[SATLUG] Question of the Week
J. Patrick Lanigan
patl at satx.rr.com
Tue May 4 18:33:12 CDT 2004
Greg Willden wrote:
> J. Patrick Lanigan wrote:
>
>> I think there should be a distinction between editors, e.g. vi and
>> emacs on *nix, notepad and wordpad on win, and IDEs. Visual Studio is
>> an IDE with a large cost in resources. Technically you can say that
>> there is an editor integrated into the VS IDE, but I doubt this was
>> the intent of the question.
>
>
>
> Well let's make a few comparisons with my favorite editor XEmacs
> (using v21.4) on Windows 2K.
> I opened VS6 and XEmacs each with no files open
> Memory Usage (no files open)
> MSDEV.exe 7,748K
> xemacs.exe 7,896K
> Then I opened the same ascii text file in each editor (one at a time).

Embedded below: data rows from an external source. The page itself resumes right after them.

(** * The Grounded One: policy-gated execution orchestrator

    A shallow embedding of the session memory store ([memory_manager.py]),
    the filter agent's retry bookkeeping ([filter.py]) and the root
    orchestrator ([root.py]), with the properties the design document
    states about them; then of the lookup, validation and JSON-file helpers
    ([utils.py]) and of the operations behind the registered tools
    ([tools/]), with further properties of all of these.

    Conventions.
    - Python [None] for an optional string is [None : option string];
      Python truthiness is written out ([py_true], [truthy]).
    - Instants are microseconds since the epoch ([Z]).  The program stores
      [datetime.utcnow().isoformat()] text and lets SQLite compare the text;
      for ISO-8601 text of one format that order is the chronological one.
    - [json.dumps]/[json.loads] of the history column is the identity on the
      lists stored here, so the column holds the list itself.
    - Every function that reads the clock takes the instant as [now]: the
      clock reads of one call are one instant, SQLite's own reading for a
      column default included (in whole seconds).  The audit logger, whose
      readings end up in different places, takes one text per reading.
    - Library functions whose behaviour is not written out here
      ([str.isdigit], [datetime.fromisoformat], [str]) are parameters of
      the sections that use them. *)

From Stdlib Require Import ZArith Lia Ascii.
From stdpp Require Import gmap strings list fin_maps.

#[local] Set Warnings "-register-all".

(** ** Configuration ([config_template.py]) *)

Record Config := {
  MEMORY_ENABLED : bool;
  MEMORY_DURATION_HOURS : Z;
  MAX_CONVERSATION_HISTORY : Z;
  FILTER_MAX_RETRIES : nat;
  FILTER_REQUIRE_USER_CONSENT : bool
}.

Definition config_template : Config := {|
  MEMORY_ENABLED := true;
  MEMORY_DURATION_HOURS := 12;
  MAX_CONVERSATION_HISTORY := 5;
  FILTER_MAX_RETRIES := 3;
  FILTER_REQUIRE_USER_CONSENT := true
|}.

(** ** Python helpers *)

(** [bool(x)] for [x : Optional[str]]: [None] and the empty string are false. *)
Definition py_true (o : option string) : bool :=
  match o with
  | Some s => negb (String.eqb s "")
  | None => false
  end.

(** [l[start:]] with Python's treatment of a negative or too large start. *)
Definition py_slice_from {A} (start : Z) (l : list A) : list A :=
  let n := Z.of_nat (length l) in
  let i := if (start <? 0)%Z then Z.max 0 (n + start) else Z.min start n in
  drop (Z.to_nat i) l.

(** SQL [COALESCE(?, column)]. *)
Definition COALESCE {A} (param column : option A) : option A :=
  match param with
  | Some _ => param
  | None => column
  end.

(** [timedelta(hours=h)] in microseconds. *)
Definition hours (h : Z) : Z := (h * 3600 * 1000000)%Z.

(** The instants a [datetime] holds, [datetime.min] to [datetime.max]:
    0001-01-01T00:00:00 to 9999-12-31T23:59:59.999999.  A sum
    [datetime + timedelta] outside of them raises [OverflowError]. *)
Definition datetime_min : Z := (-62135596800000000)%Z.
Definition datetime_max : Z := 253402300799999999%Z.
Definition representable (t : Z) : Prop := (datetime_min <= t <= datetime_max)%Z.

(** ** The [session_memory] table *)

Module Schema.

Record HistoryEntry := {
  entry_timestamp : Z;
  entry_action : string;
  entry_patient_id : option string;
  entry_clinician_id : option string
}.

Record Row := {
  session_id : string;
  clinician_id : option string;
  last_patient_id : option string;
  last_action : option string;
  conversation_history : list HistoryEntry;
  created_at : Z;
  expires_at : Z
}.

(** [self.conn]: the rows by primary key, and whether [close()] was called.
    A closed connection raises on every use. *)
Record Conn := {
  rows : gmap string Row;
  closed : bool
}.

Definition empty_conn : Conn := {| rows := ∅; closed := false |}.

End Schema.
Import Schema.

(** ** Storage layer: statements that may raise *)

Inductive outcome (A : Type) :=
| Return (a : A)
| Raise (e : string).
Arguments Return {A} a.
Arguments Raise {A} e.

Module Sql.

Definition DB (A : Type) : Type := Conn -> outcome A * Conn.

Definition ret {A} (a : A) : DB A := fun c => (Return a, c).

Definition bind {A B} (m : DB A) (k : A -> DB B) : DB B :=
  fun c =>
    match m c with
    | (Return a, c') => k a c'
    | (Raise e, c') => (Raise e, c')
    end.

(** [try: ... except Exception: handler] *)
Definition try_except {A} (m : DB A) (handler : string -> A) : Conn -> A * Conn :=
  fun c =>
    match m c with
    | (Return a, c') => (a, c')
    | (Raise e, c') => (handler e, c')
    end.

Definition ProgrammingError : string := "Cannot operate on a closed database.".

(** [self.conn.cursor()] followed by one statement [stmt]. *)
Definition execute {A} (stmt : gmap string Row -> A * gmap string Row) : DB A :=
  fun c =>
    if closed c then (Raise ProgrammingError, c)
    else let '(a, rs) := stmt (rows c) in
         (Return a, {| rows := rs; closed := closed c |}).

Definition commit : DB unit := execute (fun rs => (tt, rs)).

(** SELECT conversation_history FROM session_memory WHERE session_id = ? *)
Definition select_history (sid : string) : DB (option (list HistoryEntry)) :=
  execute (fun rs => (conversation_history <$> rs !! sid, rs)).

(** The row an UPDATE ... SET c = COALESCE(?, c), ... leaves. *)
Definition merged_row (clinician patient action : option string)
    (history : list HistoryEntry) (expires : Z) (r : Row) : Row :=
  {| session_id := session_id r;
     clinician_id := COALESCE clinician (clinician_id r);
     last_patient_id := COALESCE patient (last_patient_id r);
     last_action := COALESCE action (last_action r);
     conversation_history := history;
     created_at := created_at r;
     expires_at := expires |}.

(** SQLite's [CURRENT_TIMESTAMP]: the clock in whole seconds
    (['YYYY-MM-DD HH:MM:SS'], UTC), read at the instant [now] of the call. *)
Definition CURRENT_TIMESTAMP (now : Z) : Z := (now / 1000000 * 1000000)%Z.

(** The row an INSERT writes.  The statement does not name [created_at]:
    the column takes its declared default, [CURRENT_TIMESTAMP]. *)
Definition new_row (sid : string) (clinician patient action : option string)
    (history : list HistoryEntry) (expires now : Z) : Row :=
  {| session_id := sid;
     clinician_id := clinician;
     last_patient_id := patient;
     last_action := action;
     conversation_history := history;
     created_at := CURRENT_TIMESTAMP now;
     expires_at := expires |}.

(** UPDATE session_memory SET clinician_id = COALESCE(?, clinician_id),
    last_patient_id = COALESCE(?, last_patient_id),
    last_action = COALESCE(?, last_action),
    conversation_history = ?, expires_at = ?  WHERE session_id = ? *)
Definition update_session (clinician patient action : option string)
    (history : list HistoryEntry) (expires : Z) (sid : string) : DB unit :=
  execute (fun rs =>
    (tt, alter (merged_row clinician patient action history expires) sid rs)).

(** INSERT INTO session_memory (session_id, clinician_id, last_patient_id,
    last_action, conversation_history, expires_at) VALUES (?, ?, ?, ?, ?, ?) *)
Definition insert_session (sid : string) (clinician patient action : option string)
    (history : list HistoryEntry) (expires now : Z) : DB unit :=
  fun c =>
    if closed c then (Raise ProgrammingError, c)
    else
      match rows c !! sid with
      | Some _ => (Raise "UNIQUE constraint failed: session_memory.session_id", c)
      | None =>
          execute (fun rs =>
            (tt, <[sid := new_row sid clinician patient action history expires now]> rs)) c
      end.

(** SELECT * FROM session_memory WHERE session_id = ? AND expires_at > ? *)
Definition select_active (sid : string) (now : Z) : DB (option Row) :=
  execute (fun rs =>
    (match rs !! sid with
     | Some r => if (now <? expires_at r)%Z then Some r else None
     | None => None
     end, rs)).

(** DELETE FROM session_memory WHERE session_id = ? *)
Definition delete_session (sid : string) : DB unit :=
  execute (fun rs => (tt, delete sid rs)).

(** DELETE FROM session_memory WHERE expires_at < ?   (returns rowcount) *)
Definition delete_expired (now : Z) : DB nat :=
  execute (fun rs =>
    (size (filter (fun kr => (expires_at kr.2 < now)%Z) rs),
     filter (fun kr => ¬ (expires_at kr.2 < now)%Z) rs)).

(** SELECT COUNT( * ) as count FROM session_memory *)
Definition count_all : DB nat :=
  execute (fun rs => (size rs, rs)).

(** SELECT COUNT( * ) as count FROM session_memory WHERE expires_at > ? *)
Definition count_active (now : Z) : DB nat :=
  execute (fun rs => (size (filter (fun kr => (now < expires_at kr.2)%Z) rs), rs)).

(** DELETE FROM session_memory *)
Definition delete_all : DB unit :=
  execute (fun rs => (tt, ∅)).

End Sql.

Notation "x <- m ;; k" := (Sql.bind m (fun x => k))
  (at level 90, m at next level, right associativity).
Notation "m ;;; k" := (Sql.bind m (fun _ => k))
  (at level 90, right associativity).

(** ** MemoryManager ([memory_manager.py]) *)

Module MemoryManager.

Section WithConfig.
Variable config : Config.

Definition new_entry (now : Z) (patient_id clinician_id : option string)
    (action : string) : HistoryEntry :=
  {| entry_timestamp := now;
     entry_action := action;
     entry_patient_id := patient_id;
     entry_clinician_id := clinician_id |}.

(** The history list after the [if action:] block of the update branch. *)
Definition updated_history (now : Z) (patient_id clinician_id action : option string)
    (conversation_history : list HistoryEntry) : list HistoryEntry :=
  match action with
  | Some a =>
      if py_true action then
        let h := conversation_history ++ [new_entry now patient_id clinician_id a] in
        if (MAX_CONVERSATION_HISTORY config <? Z.of_nat (length h))%Z
        then py_slice_from (- MAX_CONVERSATION_HISTORY config) h
        else h
      else conversation_history
  | None => conversation_history
  end.

(** The history list of a new session. *)
Definition initial_history (now : Z) (patient_id clinician_id action : option string)
    : list HistoryEntry :=
  match action with
  | Some a => if py_true action then [new_entry now patient_id clinician_id a] else []
  | None => []
  end.

Definition remember (now : Z) (session_id : string)
    (patient_id clinician_id action : option string) : Conn -> bool * Conn :=
  Sql.try_except
    (let expires_at := (now + hours (MEMORY_DURATION_HOURS config))%Z in
     existing <- Sql.select_history session_id ;;
     match existing with
     | Some conversation_history =>
         Sql.update_session clinician_id patient_id action
           (updated_history now patient_id clinician_id action conversation_history)
           expires_at session_id
     | None =>
         Sql.insert_session session_id clinician_id patient_id action
           (initial_history now patient_id clinician_id action)
           expires_at now
     end ;;;
     Sql.commit ;;;
     Sql.ret true)
    (fun _ => false).

Definition recall (now : Z) (session_id : string) : Conn -> option Row * Conn :=
  Sql.try_except
    (row <- Sql.select_active session_id now ;;
     Sql.ret row)
    (fun _ => None).

Definition forget (session_id : string) : Conn -> bool * Conn :=
  Sql.try_except
    (Sql.delete_session session_id ;;;
     Sql.commit ;;;
     Sql.ret true)
    (fun _ => false).

Definition cleanup_expired_sessions (now : Z) : Conn -> nat * Conn :=
  Sql.try_except
    (deleted_count <- Sql.delete_expired now ;;
     Sql.commit ;;;
     Sql.ret deleted_count)
    (fun _ => 0).

Definition close (c : Conn) : Conn := {| rows := rows c; closed := true |}.

(** The helper methods: each is one [recall]. *)
Definition is_expired (now : Z) (session_id : string) (c : Conn) : bool * Conn :=
  let '(memory, c) := recall now session_id c in
  (match memory with None => true | Some _ => false end, c).

Definition get_last_patient (now : Z) (session_id : string) (c : Conn)
    : option string * Conn :=
  let '(memory, c) := recall now session_id c in
  (match memory with Some row => last_patient_id row | None => None end, c).

Definition get_last_clinician (now : Z) (session_id : string) (c : Conn)
    : option string * Conn :=
  let '(memory, c) := recall now session_id c in
  (match memory with Some row => Schema.clinician_id row | None => None end, c).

> Memory Usage (4689 Byte text file open)
> MSDEV.exe 9,512K
> xemacs.exe 8,096K
>
> I'd say as far as editors are concerned they are pretty comparable in
> memory footprint.
>
> In addition most Emacs aficionados would consider it much more than an
> editor. In fact it can be much more that an IDE since you can use it
> to read your email read Usenet etc.
>
> So basically I'm saying that you can't really exclude Visual Studio.
Comparable to what?
# ps aux | grep vi
root 18336 0.0 0.1 1704 552 pts/0 T 17:14 0:00 vi
I just thought that you were missing the intent of the 'Question of the
week' (which BTW I really enjoy Othniel). You can respond however you
like, makes no difference to me, but he specifically refers to 'text
editors' in his original email. I am well aware of the power of emacs
and vi. I have no first hand knowledge of emacs, as I learned vi first
and have never been able to commit to learning emacs. But I wouldn't
mind learning something and am looking forward to any emacs responses to
the questions posed. Feel free to give the VS equivalents, I'd be
interested in the key combos for VS as well.